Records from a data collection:
┌──

(** * Featured-work carousel ([src/carousel.js]): a shallow embedding

    The file embeds the class [FeaturedWorkCarousel] together with the part of
    the browser it talks to: the slide elements and their class lists, the
    event-listener lists of [document], [window], the two controls and the
    scatterplot containers, the list of animation-frame callbacks, and
    [Math.random].  Methods keep the names they have in the source.

    Numbers.  Every JavaScript number is an IEEE-754 binary64 value.
    - Slide indices, element counts, pixel sizes and animation handles are
      integer valued and far below 2^53 (a [NodeList] holds fewer than 2^32
      nodes), where binary64 arithmetic is exact: they are modelled by [Z],
      extended with [NaN] for [currentSlide], which the source can set to it.
    - Coordinates, colours, angles and the camera aspect are modelled by
      [number]: a rational for a finite value (each operation rounds the exact
      result to the nearest binary64 value, ties to even), the two infinities
      and [NaN].  The sign of zero is not represented; the source never divides
      by a zero that could be negative.

    Left out.  The pixels painted on the canvas and the scene graph's lights,
    material and geometry buffers are not represented: no method reads them
    back.  The 2D context and the [THREE] constructors are taken to succeed,
    so that the only exception of the embedding is the [TypeError] of a
    property access on [null].  An event is delivered at the target the source
    registers the listener on: a key-down at [document], a resize at [window],
    a click at a control, a pointer event at a container. *)

From Stdlib Require Import ZArith QArith Qpower Qround Qabs Lia Lqa Floats.
From stdpp Require Import base tactics option list strings gmap pretty sorting.

(** ** Integer-valued numbers *)

Inductive intnum : Type :=
| Int (z : Z)
| NaNi.

Definition iadd (a b : intnum) : intnum :=
  match a, b with
  | Int m, Int n => Int (m + n)
  | _, _ => NaNi
  end.

Definition isub (a b : intnum) : intnum :=
  match a, b with
  | Int m, Int n => Int (m - n)
  | _, _ => NaNi
  end.

(** [a % b]: the remainder takes the sign of the dividend ([Z.rem]), and a zero
    divisor gives [NaN]. *)
Definition irem (a b : intnum) : intnum :=
  match a, b with
  | Int m, Int n => if (n =? 0)%Z then NaNi else Int (Z.rem m n)
  | _, _ => NaNi
  end.

(** [a === b] on numbers: [NaN] equals nothing, itself included. *)
Definition strict_eq (a b : intnum) : bool :=
  match a, b with
  | Int m, Int n => (m =? n)%Z
  | _, _ => false
  end.

(** ** binary64 arithmetic *)

(** [ilog2 q] is the integer [k] with [2^k <= q < 2^(k+1)], for [0 < q]. *)
Definition ilog2 (q : Q) : Z :=
  let k := (Z.log2 (Qnum q) - Z.log2 (Zpos (Qden q)))%Z in
  if Qle_bool (2 ^ k) q then k else (k - 1)%Z.

(** Nearest integer, ties to the even one. *)
Definition rne (q : Q) : Z :=
  let f := Qfloor q in
  match Qcompare (q - inject_Z f) (1 # 2) with
  | Lt => f
  | Gt => (f + 1)%Z
  | Eq => if Z.even f then f else (f + 1)%Z
  end.

(** The exponent of the last place of [q]: 53 significant bits, and no
    exponent below that of the subnormal numbers. *)
Definition ulp_exp (q : Q) : Z := Z.max (ilog2 q - 52) (-1074).

(** Rounding of a positive rational to the binary64 grid. *)
Definition round_pos (q : Q) : Q :=
  let e := ulp_exp q in
  Qred (inject_Z (rne (q * 2 ^ (- e))) * 2 ^ e).

Definition fl (q : Q) : Q :=
  match Qcompare q 0 with
  | Eq => 0
  | Gt => round_pos q
  | Lt => Qred (- round_pos (- q))
  end.

Inductive number : Type :=
| Fin (q : Q)
| PInf
| NInf
| NaN.

(** The binary64 result of an operation whose exact result is [q]; a rounded
    magnitude of 2^1024 or more overflows. *)
Definition round (q : Q) : number :=
  let v := fl q in
  if Qle_bool (2 ^ 1024) v then PInf
  else if Qle_bool v (- 2 ^ 1024) then NInf
  else Fin v.

(** A decimal literal of the source denotes the nearest binary64 value. *)
Definition lit (q : Q) : number := round q.

Definition of_Z (n : Z) : number := round (inject_Z n).

Definition neg (a : number) : number :=
  match a with
  | Fin q => Fin (Qred (- q))
  | PInf => NInf
  | NInf => PInf
  | NaN => NaN
  end.

Definition add (a b : number) : number :=
  match a, b with
  | Fin p, Fin q => round (p + q)
  | NaN, _ | _, NaN => NaN
  | PInf, NInf | NInf, PInf => NaN
  | PInf, _ | _, PInf => PInf
  | NInf, _ | _, NInf => NInf
  end.

Definition sub (a b : number) : number := add a (neg b).

(** The sign of a product or quotient with an infinite operand: [s] is the
    sign of the infinity ([true] for positive), [q] the finite operand. *)
Definition signed_inf (s : bool) (q : Q) : number :=
  match Qcompare q 0 with
  | Eq => NaN
  | Gt => if s then PInf else NInf
  | Lt => if s then NInf else PInf
  end.

Definition mul (a b : number) : number :=
  match a, b with
  | Fin p, Fin q => round (p * q)
  | NaN, _ | _, NaN => NaN
  | PInf, Fin q | Fin q, PInf => signed_inf true q
  | NInf, Fin q | Fin q, NInf => signed_inf false q
  | PInf, PInf | NInf, NInf => PInf
  | PInf, NInf | NInf, PInf => NInf
  end.

Definition div (a b : number) : number :=
  match a, b with
  | Fin p, Fin q =>
      if Qeq_bool q 0 then signed_inf true p else round (p / q)
  | NaN, _ | _, NaN => NaN
  | Fin _, (PInf | NInf) => Fin 0
  | PInf, Fin q => if Qle_bool 0 q then PInf else NInf
  | NInf, Fin q => if Qle_bool 0 q then NInf else PInf
  | (PInf | NInf), (PInf | NInf) => NaN
  end.

(** [a < b] and [a <= b] as JavaScript evaluates them. *)
Definition num_lt (a b : number) : bool :=
  match a, b with
  | NaN, _ | _, NaN => false
  | Fin p, Fin q => negb (Qle_bool q p)
  | PInf, _ | _, NInf => false
  | NInf, _ | _, PInf => true
  end.

Definition num_le (a b : number) : bool :=
  match a, b with
  | NaN, _ | _, NaN => false
  | Fin p, Fin q => Qle_bool p q
  | NInf, _ | _, PInf => true
  | PInf, _ | _, NInf => false
  end.

(** The arithmetic is unfolded by rewriting, not by [simpl]. *)
Arguments fl : simpl never.
Arguments round : simpl never.
Arguments lit : simpl never.
Arguments of_Z : simpl never.
Arguments add : simpl never.
Arguments sub : simpl never.
Arguments mul : simpl never.
Arguments div : simpl never.

(** The value of a hardware binary64 number, for comparing the arithmetic
    above with the kernel's floating-point unit. *)
Definition of_float (f : float) : number :=
  match Prim2SF f with
  | S754_zero _ => Fin 0
  | S754_infinity false => PInf
  | S754_infinity true => NInf
  | S754_nan => NaN
  | S754_finite s m e =>
      Fin (Qred ((if s then - 1 else 1) * inject_Z (Zpos m) * 2 ^ e))
  end.

(** [x] is a binary64 value. *)
Definition is_double (x : Q) : Prop := (fl x == x)%Q.

(** What [Math.random()] may return: a binary64 value in [0, 1). *)
Definition is_draw (a : number) : Prop :=
  exists u : Q, a = Fin u /\ is_double u /\ (0 <= u)%Q /\ (u < 1)%Q.

(** ** The host: [Math] *)

(** 0x1.921fb54442d18p+1, the binary64 value of [Math.PI]. *)
Definition Math_PI : number := Fin (884279719003555 # 281474976710656).

(** [Math.cos] and [Math.sin] are implementation-approximated; [Math.random]
    is given by the sequence of the values its successive calls return. *)
Record Host : Type := {
  Math_cos : number -> number;
  Math_sin : number -> number;
  Math_random : nat -> number
}.

(** Every call of [Math.random] returns a binary64 value in [0, 1). *)
Definition random_ok (h : Host) : Prop := forall n : nat, is_draw (Math_random h n).

(** ** Sample data *)

Module Color.
Record t : Type := { r : number; g : number; b : number }.
End Color.

Module Point.
Record t : Type := {
  x : number;
  y : number;
  z : number;
  color : Color.t;
  imageUrl : string
}.
End Point.

Section generateSampleData.
Context (h : Host).

(** [const numPoints = 50 + slideNumber * 20]. *)
Definition numPoints (slideNumber : Z) : Z := 50 + slideNumber * 20.

(** [(i / numPoints) * Math.PI * 2] *)
Definition angle_of (n i : Z) : number :=
  mul (mul (div (of_Z i) (of_Z n)) Math_PI) (lit 2).

(** [1 + Math.random() * 2], for the draw [u]. *)
Definition radius_of (u : number) : number := add (lit 1) (mul u (lit 2)).

(** [(Math.random() - 0.5) * 2] *)
Definition height_of (u : number) : number := mul (sub u (lit (5 # 10))) (lit 2).

(** [(Math.random() - 0.5) * 0.5] *)
Definition jitter_of (u : number) : number :=
  mul (sub u (lit (5 # 10))) (lit (5 # 10)).

(** The body of the loop for index [i]: [k] calls of [Math.random] were made
    before it, and it makes seven, in the order of the source text. *)
Definition sample_point (slideNumber n i : Z) (k : nat) : Point.t :=
  let angle := angle_of n i in
  let radius := radius_of (Math_random h k) in
  let height := height_of (Math_random h (k + 1)) in
  {| Point.x := add (mul (Math_cos h angle) radius) (jitter_of (Math_random h (k + 2)));
     Point.y := height;
     Point.z := add (mul (Math_sin h angle) radius) (jitter_of (Math_random h (k + 3)));
     Point.color :=
       {| Color.r := add (lit (3 # 10)) (mul (Math_random h (k + 4)) (lit (7 # 10)));
          Color.g := add (lit (5 # 10)) (mul (Math_random h (k + 5)) (lit (5 # 10)));
          Color.b := add (lit (8 # 10)) (mul (Math_random h (k + 6)) (lit (2 # 10))) |};
     Point.imageUrl :=
       "image-" +:+ pretty slideNumber +:+ "-" +:+ pretty i +:+ ".jpg" |}.

(** [for (let i = 0; i < numPoints; i++) points.push(...)], from the state
    ([i], [points], [k] random draws made); [None] when the fuel runs out
    before the test [i < numPoints] fails. *)
Fixpoint generate_loop (fuel : nat) (slideNumber n i : Z)
    (points : list Point.t) (k : nat) : option (list Point.t * nat) :=
  match fuel with
  | O => None
  | S fuel' =>
      if (i <? n)%Z
      then generate_loop fuel' slideNumber n (i + 1)
             (points ++ [sample_point slideNumber n i k]) (k + 7)
      else Some (points, k)
  end.

(** [generateSampleData(slideNumber)], when [k] draws were made before the
    call: the points and the number of draws made after it. *)
Definition generateSampleData (slideNumber : Z) (k : nat) : list Point.t * nat :=
  let n := numPoints slideNumber in
  default ([], k) (generate_loop (S (Z.to_nat n)) slideNumber n 0 [] k).

End generateSampleData.

(** A host for the examples: trigonometry by the first terms of the Taylor
    series, and [Math.random] cycling through [draws]. *)
Definition poly_cos (a : number) : number :=
  let a2 := mul a a in
  add (sub (lit 1) (div a2 (lit 2))) (div (mul a2 a2) (lit 24)).

Definition poly_sin (a : number) : number :=
  let a2 := mul a a in
  add (sub a (div (mul a2 a) (lit 6))) (div (mul (mul a2 a2) a) (lit 120)).

Definition cycle (draws : list Q) (n : nat) : number :=
  Fin (nth (n mod length draws) draws 0%Q).

Definition example_host (draws : list Q) : Host :=
  {| Math_cos := poly_cos; Math_sin := poly_sin; Math_random := cycle draws |}.

(** ** The page and the browser state *)

Module Slide.
Record t : Type := { classList : list string }.
End Slide.

(** [classList.contains], [classList.add] and [classList.remove]: a class
    list is a set of tokens kept in order. *)
Definition classList_contains (token : string) (s : Slide.t) : bool :=
  bool_decide (token ∈ Slide.classList s).

Definition classList_add (token : string) (s : Slide.t) : Slide.t :=
  if classList_contains token s then s
  else {| Slide.classList := Slide.classList s ++ [token] |}.

Definition classList_remove (token : string) (s : Slide.t) : Slide.t :=
  {| Slide.classList := filter (λ t, t ≠ token) (Slide.classList s) |}.

Inductive Child : Type := CanvasChild | RendererChild.

Module Container.
Record t : Type := {
  clientWidth : Z;
  clientHeight : Z;
  children : list Child
}.
End Container.

(** Event targets: [document], [window], the elements found by
    [.prev-btn] and [.next-btn] (two elements, when both exist), and
    [#scatterplot-container-i]. *)
Inductive Target : Type :=
| Document
| Window
| PrevBtn
| NextBtn
| ContainerEl (i : Z).

Inductive EventType : Type :=
| click | keydown | resize | mousedown | mousemove | mouseup | mouseleave.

└──

**EXERCISE INSTRUCTIONS:** Lines from the top of the data above through the line with "From Stdlib Require", both ends included: copy them exactly, nothing more.

**THE COMPLETED TASK:**
(** * Featured-work carousel ([src/carousel.js]): a shallow embedding

    The file embeds the class [FeaturedWorkCarousel] together with the part of
    the browser it talks to: the slide elements and their class lists, the
    event-listener lists of [document], [window], the two controls and the
    scatterplot containers, the list of animation-frame callbacks, and
    [Math.random].  Methods keep the names they have in the source.

    Numbers.  Every JavaScript number is an IEEE-754 binary64 value.
    - Slide indices, element counts, pixel sizes and animation handles are
      integer valued and far below 2^53 (a [NodeList] holds fewer than 2^32
      nodes), where binary64 arithmetic is exact: they are modelled by [Z],
      extended with [NaN] for [currentSlide], which the source can set to it.
    - Coordinates, colours, angles and the camera aspect are modelled by
      [number]: a rational for a finite value (each operation rounds the exact
      result to the nearest binary64 value, ties to even), the two infinities
      and [NaN].  The sign of zero is not represented; the source never divides
      by a zero that could be negative.

    Left out.  The pixels painted on the canvas and the scene graph's lights,
    material and geometry buffers are not represented: no method reads them
    back.  The 2D context and the [THREE] constructors are taken to succeed,
    so that the only exception of the embedding is the [TypeError] of a
    property access on [null].  An event is delivered at the target the source
    registers the listener on: a key-down at [document], a resize at [window],
    a click at a control, a pointer event at a container. *)

From Stdlib Require Import ZArith QArith Qpower Qround Qabs Lia Lqa Floats.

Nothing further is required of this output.